In this material, which lines include the string "below"? Show them.

***** The input

(** The two decimal digits of a number below 100. *)
Definition twoDigits (v : N) : jsstring := [48 + v / 10; 48 + v mod 10]%N.

Definition thenCompare (a b : comparison) : comparison :=
  match a with Eq => b | _ => a end.

(** Which of two calendar entries comes first. *)
Definition compareCalendar (a b : Calendar) : comparison :=
  thenCompare (year a ?= year b)%N
    (thenCompare (monthIndex a ?= monthIndex b)%N
       (thenCompare (day a ?= day b)%N
          (thenCompare (hour a ?= hour b)%N
             (thenCompare (minute a ?= minute b)%N
                          (second a ?= second b)%N)))).

(** The order of two strings by their code units. *)
Definition compareCodeUnits (a b : jsstring) : comparison := localeCompare a b.

Definition comparison_eqb (a b : comparison) : bool :=
  match a, b with
  | Eq, Eq | Lt, Lt | Gt, Gt => true
  | _, _ => false
  end.

(** The numbers from [lo] on, [n] of them. *)
Fixpoint countFrom (lo : N) (n : nat) : list N :=
  match n with
  | 0 => []
  | S k => lo :: countFrom (lo + 1)%N k
  end.

(** The flags of [parseArgs] that take the next argument as their value. *)
Definition takesValue (a : jsstring) : bool :=
  jsstring_eqb a (js "--seconds") || jsstring_eqb a (js "--min")
  || jsstring_eqb a (js "--out").

(** A run of flags, each with its value when it takes one: the arguments
    that [parseArgs] passes before it meets the URL. *)
Inductive flagsWithValues : list jsstring -> Prop :=
| flags_nil : flagsWithValues []
| flags_valued a v rest :
    takesValue a = true -> flagsWithValues rest ->
    flagsWithValues (a :: v :: rest)
| flags_other a rest :
    startsWith (js "--") a = true -> takesValue a = false ->
    flagsWithValues rest -> flagsWithValues (a :: rest).

(** What [encodeURIComponent] can produce: an unreserved character or the
    percent sign of an escape. *)
Definition urlSafe (c : char16) : bool := unreserved c || (c =? 37)%N.

(** A code unit of UTF-16. *)
Definition codeUnit (c : char16) : Prop := (c < 65536)%N.

(** The code units below U+0180 (Basic Latin, Latin-1 and Latin Extended-A),
    whose lower case [lowerChar] tabulates in full. *)
Definition inCaseTable (c : char16) : bool := (c <? 384)%N.

(** [rest] is empty or starts with a delimiter of the path pattern. *)
Definition endsSegment (rest : jsstring) : Prop :=
  match rest with
  | [] => True
  | c :: _ => notDelimiter c = false
  end.

Definition isTick (e : ScrollEvent) : bool :=
  match e with Tick => true | _ => false end.
Definition isJump (e : ScrollEvent) : bool :=
  match e with JumpToBottom => true | _ => false end.
Definition isMount (e : ScrollEvent) : bool :=
  match e with EnsureMounted => true | _ => false end.

Definition countEvents (p : ScrollEvent -> bool) (l : list ScrollEvent) : nat :=
  List.length (filter p l).

(** Every entry is read before the deadline, and no count is above the one
    before it ([lastCount] for the first). *)
Fixpoint stagnant (deadline : number) (lastCount : nat)
         (trace : list (number * nat)) : Prop :=
  match trace with
  | [] => True
  | (now, count) :: rest =>
    SFltb now deadline = true /\ count <= lastCount
    /\ stagnant deadline count rest
  end.

(** The jumps to the bottom that [m] stagnant ticks in a row cause. *)
Definition jumpsWithin (m : nat) : nat := 3 * (m / 13) + (m mod 13) / 4.

(* ================================================================== *)
(** ** Strings: basic facts *)

Lemma jsstring_eqb_eq a b : jsstring_eqb a b = true <-> a = b.
Proof.
  unfold jsstring_eqb. destruct (list_eq_dec N.eq_dec a b); split; congruence.
Qed.

Lemma jsstring_eqb_refl a : jsstring_eqb a a = true.
Proof. apply jsstring_eqb_eq. reflexivity. Qed.

Lemma jsstring_eqb_neq a b : a <> b -> jsstring_eqb a b = false.
Proof.
  intros H. destruct (jsstring_eqb a b) eqn:E; [|reflexivity].
  apply jsstring_eqb_eq in E. contradiction.
Qed.

Lemma skipn_cons_nth (s : jsstring) i ch :
  nth_error s i = Some ch -> skipn i s = ch :: skipn (S i) s.
Proof.
  revert i. induction s as [|d r IH]; intros [|i] H; simpl in *;
    try discriminate.
  - inversion H. reflexivity.
  - apply IH. assumption.
Qed.

(* ================================================================== *)
(** ** The matcher finds only what [Sem] allows *)

Section MatcherFacts.
Variable s : jsstring.

Lemma rmatch_sound r :
  forall i c k res,
    rmatch s r i c k = Some res ->
    exists j c', Sem s r i c j c' /\ k j c' = Some res.
Proof.
  induction r as [|p|a IHa b IHb|a IHa b IHb|a IHa|n a IHa| | |];
    simpl; intros i c k res H.
  - exists i, c. split; [constructor|assumption].
  - unfold charAt in H. destruct (nth_error s i) as [ch|] eqn:E; [|discriminate].
    destruct (p ch) eqn:P; [|discriminate].
    exists (S i), c. split; [econstructor; eassumption|assumption].
  - apply IHa in H. destruct H as (j & c' & Ha & H).
    apply IHb in H. destruct H as (j' & c'' & Hb & H).
    exists j', c''. split; [econstructor; eassumption|assumption].
  - destruct (rmatch s a i c k) eqn:E.
    + inversion H; subst. apply IHa in E. destruct E as (j & c' & Ha & E).
      exists j, c'. split; [apply SemAltL|]; assumption.
    + apply IHb in H. destruct H as (j & c' & Hb & H).
      exists j, c'. split; [apply SemAltR|]; assumption.
  - revert H. generalize (List.length s - i) as fuel. intros fuel.
    revert i c. induction fuel as [|f IHf]; intros i c H; simpl in H.
    + exists i, c. split; [constructor|assumption].
    + destruct (rmatch s a i c _) eqn:E.
      * inversion H; subst. apply IHa in E. destruct E as (j & c' & Ha & E).
        destruct (j <=? i) eqn:L; [discriminate|].
        apply Nat.leb_gt in L. apply IHf in E.
        destruct E as (j' & c'' & Hs & E).
        exists j', c''. split; [eapply SemStarStep; eassumption|assumption].
      * exists i, c. split; [constructor|assumption].
  - apply IHa in H. destruct H as (j & c' & Ha & H).
    exists j, ((n, (i, j)) :: c'). split; [constructor|]; assumption.
  - destruct (i =? 0) eqn:E; [|discriminate]. apply Nat.eqb_eq in E. subst.
    exists 0, c. split; [constructor|assumption].
  - destruct (i =? List.length s) eqn:E; [|discriminate].
    apply Nat.eqb_eq in E. subst.
    exists (List.length s), c. split; [constructor|assumption].
  - destruct (wordBoundary s i) eqn:E; [|discriminate].
    exists i, c. split; [constructor|]; assumption.
Qed.

Lemma Sem_le r i c j c' : Sem s r i c j c' -> i <= j.
Proof. induction 1; lia. Qed.

Lemma Sem_bound r i c j c' :
  Sem s r i c j c' -> i <= List.length s -> j <= List.length s.
Proof.
  induction 1; intros; try lia; auto.
  assert (i < List.length s) by (apply nth_error_Some; congruence). lia.
Qed.

Lemma Sem_bound_max r i c j c' :
  Sem s r i c j c' -> j <= Nat.max i (List.length s).
Proof.
  induction 1; try lia.
  assert (i < List.length s) by (apply nth_error_Some; congruence). lia.
Qed.

Lemma Sem_progress r i c j c' :
  Sem s r i c j c' -> nullable r = false -> i < j.
Proof.
  induction 1; simpl; intros N; try discriminate; try lia; auto.
  - apply andb_false_iff in N. apply Sem_le in H, H0. destruct N; auto.
    + specialize (IHSem1 H1). lia.
    + specialize (IHSem2 H1). lia.
  - apply orb_false_iff in N. tauto.
  - apply orb_false_iff in N. tauto.
Qed.

Lemma Sem_accepts r i c j c' :
  Sem s r i c j c' ->
  forall x, i <= x < j ->
            exists ch, nth_error s x = Some ch /\ accepts r ch = true.
Proof.
  induction 1; simpl; intros x Hx; try lia.
  - assert (x = i) by lia. subst. eauto.
  - apply Sem_le in H, H0. destruct (Nat.lt_ge_cases x j).
    + destruct (IHSem1 x) as (ch & ? & A); [lia|]. exists ch. rewrite A. auto.
    + destruct (IHSem2 x) as (ch & ? & A); [lia|]. exists ch. rewrite A.
      rewrite orb_true_r. auto.
  - destruct (IHSem x Hx) as (ch & ? & A). exists ch. rewrite A. auto.
  - destruct (IHSem x Hx) as (ch & ? & A). exists ch. rewrite A.
    rewrite orb_true_r. auto.
  - destruct (Nat.lt_ge_cases x j).
    + apply IHSem1. lia.
    + apply IHSem2. lia.
  - auto.
Qed.

(** Captures taken by a match lie inside it. *)
Lemma Sem_caps r i c j c' :
  Sem s r i c j c' ->
  forall n a b, In (n, (a, b)) c' ->
                In (n, (a, b)) c \/ (i <= a /\ a <= b /\ b <= j).
Proof.
  induction 1; intros g x y Hin; auto.
  - apply Sem_le in H, H0.
    destruct (IHSem2 _ _ _ Hin) as [Hc|?]; [|right; lia].
    destruct (IHSem1 _ _ _ Hc) as [?|?]; [auto|right; lia].
  - apply Sem_le in H, H1.
    destruct (IHSem2 _ _ _ Hin) as [Hc|?]; [|right; lia].
    destruct (IHSem1 _ _ _ Hc) as [?|?]; [auto|right; lia].
  - pose proof (Sem_le H). destruct Hin as [E|Hin].
    + inversion E; subst. right. lia.
    + destruct (IHSem _ _ _ Hin) as [?|?]; [auto|right; lia].
Qed.

Lemma matchAt_sound r i j m :
  matchAt s r i = Some (j, m) -> Sem s r i [] j m.
Proof.
  unfold matchAt. intros H. apply rmatch_sound in H.
  destruct H as (j' & c' & Hs & E). inversion E; subst. assumption.
Qed.

Lemma search_sound r fuel i st en m :
  search s r fuel i = Some (st, en, m) ->
  i <= st <= i + fuel /\ Sem s r st [] en m.
Proof.
  revert i. induction fuel as [|f IH]; simpl; intros i H.
  - destruct (matchAt s r i) as [[j c]|] eqn:E; [|discriminate].
    inversion H; subst. apply matchAt_sound in E. split; [lia|assumption].
  - destruct (matchAt s r i) as [[j c]|] eqn:E.
    + inversion H; subst. apply matchAt_sound in E. split; [lia|assumption].
    + apply IH in H. destruct H. split; [lia|assumption].
Qed.

Lemma exec_sound r i st en m :
  exec s r i = Some (st, en, m) ->
  i <= st /\ st <= en /\ en <= List.length s /\ Sem s r st [] en m.
Proof.
  unfold exec. destruct (i <=? List.length s) eqn:L; [|discriminate].
  apply Nat.leb_le in L. intros H. apply search_sound in H.
  destruct H as [B H]. pose proof (Sem_le H).
  pose proof (Sem_bound H). repeat split; try lia; auto.
Qed.

Lemma exec_progress r i st en m :
  nullable r = false ->
  exec s r i = Some (st, en, m) -> i < en /\ en <= List.length s.
Proof.
  intros N H. apply exec_sound in H. destruct H as (? & ? & ? & H).
  apply Sem_progress in H; [lia|assumption].
Qed.
(** Only what the continuation answers from the start index on matters. *)
Lemma rmatch_ext r :
  forall i c k k',
    (forall j c', i <= j -> k j c' = k' j c') ->
    rmatch s r i c k = rmatch s r i c k'.
Proof.
  induction r as [|p|a IHa b IHb|a IHa b IHb|a IHa|n a IHa| | |];
    simpl; intros i c k k' H.
  - apply H. lia.
  - destruct (charAt s i) as [ch|]; [|reflexivity].
    destruct (p ch); [apply H; lia|reflexivity].
  - apply IHa. intros j c' L. apply IHb. intros j' c'' L'. apply H. lia.
  - rewrite (IHa i c k k' H), (IHb i c k k' H). reflexivity.
  - generalize (List.length s - i) as fuel. intros fuel. revert i c H.
    induction fuel as [|f IHf]; intros i c H; simpl; [auto|].
    rewrite (IHa i c _ (fun j c' => if j <=? i then None
                                     else starLoop (rmatch s a) k' f j c')).
    + rewrite (H i c) by lia. reflexivity.
    + intros j c' L. destruct (j <=? i) eqn:E; [reflexivity|].
      apply IHf. intros. apply H. apply Nat.leb_gt in E. lia.
  - apply IHa. intros j c' L. apply H. assumption.
  - destruct (i =? 0); [apply H; lia|reflexivity].
  - destruct (i =? List.length s); [apply H; lia|reflexivity].
  - destruct (wordBoundary s i); [apply H; lia|reflexivity].
Qed.

(** The bound on the iterations of [Star] loses nothing: more fuel gives
    the same answer. *)
Lemma starLoop_fuel a k fuel :
  forall i c,
    List.length s - i <= fuel ->
    starLoop (rmatch s a) k (S fuel) i c = starLoop (rmatch s a) k fuel i c.
Proof.
  induction fuel as [|f IH]; intros i c L.
  - simpl. destruct (rmatch s a i c _) as [res|] eqn:E; [|reflexivity].
    apply rmatch_sound in E. destruct E as (j & c' & Hs & E).
    destruct (j <=? i) eqn:J; [discriminate|]. apply Nat.leb_gt in J.
    pose proof (Sem_bound_max Hs). lia.
  - cbn [starLoop].
    rewrite (@rmatch_ext a i c _
               (fun j c' => if j <=? i then None
                            else starLoop (rmatch s a) k f j c')).
    + reflexivity.
    + intros j c' Lj. destruct (j <=? i) eqn:J; [reflexivity|].
      apply Nat.leb_gt in J. apply IH. lia.
Qed.
End MatcherFacts.

Section Inversion.
Variable s : jsstring.

Lemma Sem_Eps_inv i c j c' : Sem s Eps i c j c' -> j = i /\ c' = c.
Proof. inversion 1; auto. Qed.

Lemma Sem_Chr_inv p i c j c' :
  Sem s (Chr p) i c j c' ->
  exists ch, nth_error s i = Some ch /\ p ch = true /\ j = S i /\ c' = c.
Proof. inversion 1; subst; eauto. Qed.

Lemma Sem_Seq_inv a b i c k c'' :
  Sem s (Seq a b) i c k c'' ->
  exists j c', Sem s a i c j c' /\ Sem s b j c' k c''.
Proof. inversion 1; subst; eauto. Qed.

Lemma Sem_Alt_inv a b i c j c' :
  Sem s (Alt a b) i c j c' -> Sem s a i c j c' \/ Sem s b i c j c'.
Proof. inversion 1; subst; auto. Qed.

Lemma Sem_Grp_inv n a i c j c' :
  Sem s (Grp n a) i c j c' ->
  exists c0, Sem s a i c j c0 /\ c' = (n, (i, j)) :: c0.
Proof. inversion 1; subst; eauto. Qed.

Lemma Sem_Bol_inv i c j c' : Sem s Bol i c j c' -> i = 0 /\ j = 0 /\ c' = c.
Proof. inversion 1; auto. Qed.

**********

Expected answer
(** The two decimal digits of a number below 100. *)
(** The code units below U+0180 (Basic Latin, Latin-1 and Latin Extended-A),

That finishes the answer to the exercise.